In some cases, the mean value of the average values of the minimum dose (

D^{-} \min

) and maximum dose (

D^{-} \max

) will be a good estimate of the overall dose: i.e., in these cases:

overall average dose \approx \frac{D^{-} \max + D^{-} \min}{2}

The ratio of

\frac{D^{-} \max}{D^{-} \min}

should not exceed 3.

2.PROCEDURES

2.1.

Before routine irradiation of a given category of foodstuff begins at a radiation facility, the locations of the minimum and maximum doses are determined by making dose measurements throughout the product volume. These validation measurements must be carried out a suitable number of times (e.g. 3-5) in order to make allowance for variations in product density or geometry.

2.2.

Measurements must be repeated whenever the product, its geometry or the irradiation conditions are changed.

2.3.

During the process, routine dose measurements are carried out in order to ensure that the dose limits are not exceeded. Measurements should be carried out by placing dosimeters at the positions of the maximum or minimum dose, or at a reference position.
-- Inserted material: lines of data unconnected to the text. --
(** * Consultar estado del familiar: a verified model of the reporting CLI

    The program reads a small SQLite store of emotional check-ins and
    offers two queries ([fetch_ultimo], [fetch_historial]), three
    presenters ([print_uno], [print_tabla], [export_csv]) and a
    command-line entry point ([main]).

    Conventions of the embedding.
    - Text is a Rocq [string] holding the UTF-8 bytes of a Python [str].
      Lengths, widths and cuts count characters, not bytes; whitespace
      ([str.strip]) and case mapping ([str.upper]) are Python's for every
      character of Unicode, the case mapping by a table of the characters
      it changes.  String comparison is byte-wise lexicographic, which is
      SQLite's BINARY collation.
    - SQLite leaves open the order of rows that ORDER BY does not tell
      apart.  The model lists such rows in table order; the theorems
      about order hold for any order of such rows, or say that no two
      rows share date, shift and id.
    - A run starts when [parse_args] has returned the arguments; a
      command line it rejects ends the program before [main] does
      anything and is not a run of the model.
    - Columns are typed as the docstrings of the source describe the
      standard tuple: [id] is an integer, [comentario] may be NULL,
      every other column is text.
    - Code that can raise returns a [Result]; code that prints or reads
      threads a [World]. *)

From Stdlib Require Import String Ascii List ZArith Bool Arith Lia.
From Stdlib Require Import Permutation Sorted.
From Stdlib Require DecimalString DecimalPos DecimalZ.
Import ListNotations.

Local Open Scope string_scope.
Local Open Scope list_scope.

(** ** Exceptions and the error monad *)

Inductive Exn : Type :=
| RuntimeError (msg : string)
| SqliteError (msg : string)
| EOFError (msg : string)
| OSError (msg : string).

(** [str(e)] as the handler of [main] prints it. *)
Definition exn_message (e : Exn) : string :=
  match e with
  | RuntimeError m | SqliteError m | EOFError m | OSError m => m
  end.

Inductive Result (A : Type) : Type :=
| Ok (a : A)
| Raise (e : Exn).

Arguments Ok {A} a.
Arguments Raise {A} e.

Definition bind {A B : Type} (m : Result A) (k : A -> Result B) : Result B :=
  match m with
  | Ok a => k a
  | Raise e => Raise e
  end.

Notation "x <- m ;; k" := (bind m (fun x => k))
  (at level 61, m at next level, right associativity).

(** ** Text *)

Module Text.

(** A Python [str] is a sequence of characters; here it is the UTF-8
    encoding of that sequence.  [chars] splits the bytes into characters
    by the length the first byte of each announces; what is left at the
    end of a text cut short is one last piece. *)
Definition lead_len (c : ascii) : nat :=
  let n := nat_of_ascii c in
  if (n <? 192)%nat then 1
  else if (n <? 224)%nat then 2
  else if (n <? 240)%nat then 3
  else if (n <? 248)%nat then 4
  else 1.

Definition s1 (a : ascii) : string := String a EmptyString.
Definition s2 (a b : ascii) : string := String a (s1 b).
Definition s3 (a b c : ascii) : string := String a (s2 b c).
Definition s4 (a b c d : ascii) : string := String a (s3 b c d).

Fixpoint chars (s : string) : list string :=
  match s with
  | EmptyString => []
  | String a r1 =>
      match lead_len a with
      | 2 =>
          match r1 with
          | String b r2 => s2 a b :: chars r2
          | EmptyString => [s1 a]
          end
      | 3 =>
          match r1 with
          | String b (String c r3) => s3 a b c :: chars r3
          | String b EmptyString => [s2 a b]
          | EmptyString => [s1 a]
          end
      | 4 =>
          match r1 with
          | String b (String c (String d r4)) => s4 a b c d :: chars r4
          | String b (String c EmptyString) => [s3 a b c]
          | String b EmptyString => [s2 a b]
          | EmptyString => [s1 a]
          end
      | _ => s1 a :: chars r1
      end
  end.

(** The text of a sequence of characters. *)
Fixpoint unchars (l : list string) : string :=
  match l with
  | [] => EmptyString
  | c :: l' => c ++ unchars l'
  end.

(** [len(s)] *)
Definition len (s : string) : nat := List.length (chars s).

Fixpoint of_bytes (l : list nat) : string :=
  match l with
  | [] => EmptyString
  | n :: l' => String (ascii_of_nat n) (of_bytes l')
  end.

(** The characters [str.isspace] holds of, which [str.strip] removes:
    U+0009..U+000D, U+001C..U+0020, U+0085, U+00A0, U+1680,
    U+2000..U+200A, U+2028, U+2029, U+202F, U+205F and U+3000. *)
Definition blanks : list string :=
  map of_bytes
    [[9]; [10]; [11]; [12]; [13]; [28]; [29]; [30]; [31]; [32];
     [194; 133]; [194; 160]; [225; 154; 128]; [226; 128; 128];
     [226; 128; 129]; [226; 128; 130]; [226; 128; 131]; [226; 128; 132];
     [226; 128; 133]; [226; 128; 134]; [226; 128; 135]; [226; 128; 136];
     [226; 128; 137]; [226; 128; 138]; [226; 128; 168]; [226; 128; 169];
     [226; 128; 175]; [226; 129; 159]; [227; 128; 128]].

Definition is_blank (c : string) : bool := existsb (String.eqb c) blanks.

Fixpoint drop_blanks (l : list string) : list string :=
  match l with
  | [] => []
  | c :: l' => if is_blank c then drop_blanks l' else l
  end.

Fixpoint drop_blanks_end (l : list string) : list string :=
  match l with
  | [] => []
  | c :: l' =>
      match drop_blanks_end l' with
      | [] => if is_blank c then [] else [c]
      | t => c :: t
      end
  end.

(** [s.strip()] *)
Definition strip (s : string) : string :=
  unchars (drop_blanks_end (drop_blanks (chars s))).
(** * api-client-generator: the specification normalizer and the TypeScript
      generation engine, embedded in Rocq

    The development follows the sources file by file:
    - [JS]         the fragment of JavaScript the sources rely on: values as
                   [JSON.parse] produces them, truthiness, property reads,
                   string conversion, exceptions;
    - [Parser]     src/parser.ts, class OpenAPIParser;
    - [Node]       the calls to the file system and to the console, as a
                   trace of events;
    - [TypeScript] src/generators/typescript.ts, class TypeScriptGenerator and
                   the error taxonomy it emits;
    - [Engine]     src/engine.ts, class CodeGeneratorEngine and BaseGenerator;
    - [Cli]        the command-line program, its commands generateClient
                   and watchAndGenerate;
    - [Spec]       the vocabulary of the statements and the sample inputs,
                   followed by the properties.

    Conventions.  Strings are sequences of 8-bit characters; the case
    conversions act on the ASCII letters, which is what the sources apply them
    to (HTTP verbs, type labels, identifiers).  Numbers are the integers a
    double holds exactly.  A JavaScript object is the list of its own
    enumerable properties in property order, the order [Object.entries]
    follows. *)

From Stdlib Require Import String Ascii List ZArith Bool Lia Arith DecimalString
  Permutation.
Import ListNotations.
Local Open Scope list_scope.
Local Open Scope string_scope.

(* ================================================================== *)
(** * The JavaScript fragment *)
(* ================================================================== *)

Module JS.

(** Values: what [JSON.parse] returns, and [undefined]. *)
#[warnings="-register-all"]
Inductive value : Type :=
| Undefined
| Null
| Boolean (b : bool)
| Number (n : Z)
| Str (s : string)
| Arr (elements : list value)
| Obj (fields : list (string * value)).

(** Exceptions.  [Error message] is [new Error(message)]; the text of a
    TypeError is the engine's, and is not recorded. *)
Inductive exn : Type :=
| TypeError
| Error (message : string).

(** The completion of an evaluation: a value, an exception, or [Beyond] for
    the few implicit conversions (a non-numeric operand of [>], the decimal
    form of a number a double does not hold exactly) that are left outside
    the fragment. *)
Inductive result (A : Type) : Type :=
| Ok (a : A)
| Throw (e : exn)
| Beyond.

Arguments Ok {A} a.
Arguments Throw {A} e.
Arguments Beyond {A}.

Definition bind {A B : Type} (r : result A) (k : A -> result B) : result B :=
  match r with
  | Ok a => k a
  | Throw e => Throw e
  | Beyond => Beyond
  end.

(** [forEach f l]: run [f] on the elements of [l] from left to right and
    collect what it returns; the first exception ends the loop. *)
Fixpoint forEach {A B : Type} (f : A -> result B) (l : list A) : result (list B) :=
  match l with
  | [] => Ok []
  | a :: l' =>
      bind (f a) (fun b => bind (forEach f l') (fun bs => Ok (b :: bs)))
  end.

(** ** Characters and strings *)

Definition isUpper (c : ascii) : bool := (("A" <=? c) && (c <=? "Z"))%char.
Definition isLower (c : ascii) : bool := (("a" <=? c) && (c <=? "z"))%char.
Definition isDigit (c : ascii) : bool := (("0" <=? c) && (c <=? "9"))%char.

(** The class [a-zA-Z0-9] of the regular expressions. *)
Definition isAlnum (c : ascii) : bool := isLower c || isUpper c || isDigit c.

(** The characters [.] does not match: line feed and carriage return. *)
Definition isLineTerminator (c : ascii) : bool :=
  (Ascii.eqb c "010" || Ascii.eqb c "013")%char.

Definition upper (c : ascii) : ascii :=
  if isLower c then ascii_of_nat (nat_of_ascii c - 32) else c.

Definition lower (c : ascii) : ascii :=
  if isUpper c then ascii_of_nat (nat_of_ascii c + 32) else c.

Fixpoint mapChars (f : ascii -> ascii) (s : string) : string :=
  match s with
  | EmptyString => EmptyString
  | String c s' => String (f c) (mapChars f s')
  end.

(** [s.toUpperCase()] and [s.toLowerCase()], which are these functions on
    ASCII text; a statement about other text says so. *)
Definition toUpperCase : string -> string := mapChars upper.
Definition toLowerCase : string -> string := mapChars lower.

(** [s.charAt(0)] and [s.slice(1)]. *)
Definition charAt0 (s : string) : string :=
  match s with
  | EmptyString => EmptyString
  | String c _ => String c EmptyString
  end.

Definition slice1 (s : string) : string :=
  match s with
  | EmptyString => EmptyString
  | String _ s' => s'
  end.

(** [s.split(sep)] for a separator of one character. *)
Fixpoint split (sep : ascii) (s : string) : list string :=
  match s with
  | EmptyString => [EmptyString]
  | String c s' =>
      if Ascii.eqb c sep then EmptyString :: split sep s'
      else match split sep s' with
           | h :: t => String c h :: t
           | [] => [String c EmptyString]
           end
  end.

(** [parts.join(sep)]. *)
Fixpoint join (sep : string) (parts : list string) : string :=
  match parts with
  | [] => EmptyString
  | [p] => p
  | p :: rest => p ++ sep ++ join sep rest
  end.

Definition startsWith (p s : string) : bool := String.prefix p s.

(** [s.includes(needle)] on strings: [needle] occurs in [s]. *)
Fixpoint occursIn (needle s : string) : bool :=
  String.prefix needle s ||
  match s with
  | EmptyString => false
  | String _ s' => occursIn needle s'
  end.

Definition nonEmpty (s : string) : bool := negb (String.eqb s EmptyString).

(** The last element of the array [split] returns. *)
Definition lastPart (parts : list string) : string := last parts EmptyString.

Definition natToString (n : nat) : string :=
  NilEmpty.string_of_uint (Nat.to_uint n).

Definition intToString (n : Z) : string :=
  NilEmpty.string_of_int (Z.to_int n).

(** [s.trim()]: white space and line terminators removed at both ends. *)
Definition isSpace (c : ascii) : bool :=
  (Ascii.eqb c " " || Ascii.eqb c "009" || Ascii.eqb c "010" || Ascii.eqb c "011"
   || Ascii.eqb c "012" || Ascii.eqb c "013" || Ascii.eqb c "160")%char.

Fixpoint trimStart (s : string) : string :=
  match s with
  | EmptyString => EmptyString
  | String c s' => if isSpace c then trimStart s' else s
  end.

Fixpoint trimEnd (s : string) : string :=
  match s with
  | EmptyString => EmptyString
  | String c s' =>
      match trimEnd s' with
      | EmptyString => if isSpace c then EmptyString else String c EmptyString
      | t => String c t
      end
  end.

Definition trim (s : string) : string := trimEnd (trimStart s).

(** ** Truthiness and property reads *)

Definition truthy (v : value) : bool :=
  match v with
  | Undefined | Null => false
  | Boolean b => b
  | Number n => negb (n =? 0)%Z
  | Str s => nonEmpty s
  | Arr _ | Obj _ => true
  end.

(** [a || b] on values. *)
Definition or (a b : value) : value := if truthy a then a else b.

Definition isNullish (v : value) : bool :=
  match v with
  | Undefined | Null => true
  | _ => false
  end.
(* ===== verification/_CoqProject ===== *)
-Q . S2P
Prelude.v
Text.v
Execution.v
Capability.v
Scheduling.v
Cron.v
Log.v
JournalBase.v
ManagedSecret.v
Trust.v
LogDelivery.v
Saga.v
Journal.v
JournalInvariant.v
JournalSession.v
JournalSafety.v
JournalReplay.v
JournalTheorems.v
FileJournal.v
Utf8.v
WorkflowCommand.v
CommandFile.v
StepApplication.v
Float64.v
ExpressionProgram.v
ExpressionAst.v
ExpressionValue.v
ExpressionFunctions.v
ExpressionEvaluator.v
ExpressionSafety.v
ExpressionFlow.v
ExpressionTheorems.v
ExpressionLexer.v
ExpressionParser.v
ExpressionGrammar.v
ExpressionCompiler.v
WorkflowTemplate.v
WorkflowStrategy.v
RuntimeContext.v
ContextTheorems.v
MatrixExpansion.v
GithubActivation.v
MatrixTheorems.v
WorkflowLogical.v
WorkflowGraph.v
JobActivation.v
ActivationTheorems.v
Permission.v
PlanEquality.v
ReusableWorkflow.v
ReusableExpansion.v
ReusableCallTree.v
ReusableTheorems.v
ReusableAnswers.v
ReusableLedger.v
The dose at the reference position must be quantitatively linked to the maximum and minimum dose. The reference position should be located at a convenient point in or on the product, where dose variations are low.

2.4.

Routine dose measurements must be carried out on each batch and at regular intervals during production.

2.5.

In cases where flowing, non-packaged goods are irradiated, the locations of the minimum and maximum doses cannot be determined. In such a case it is preferable to use random dosimeter sampling to ascertain the values of these dose extremes.

2.6.

Dose measurements should be carried out by using recognised dosimetry systems, and the measurements should be traceable to primary standards.

2.7.

During irradiation, certain facility parameters must be controlled and continuously recorded. For radionuclide facilities the parameters include product transport speed or time spent in the radiation zone and positive indication for correct position of the source. For accelerator facilities, the parameters include product transport speed and energy level, electron current and scanner width of the facility.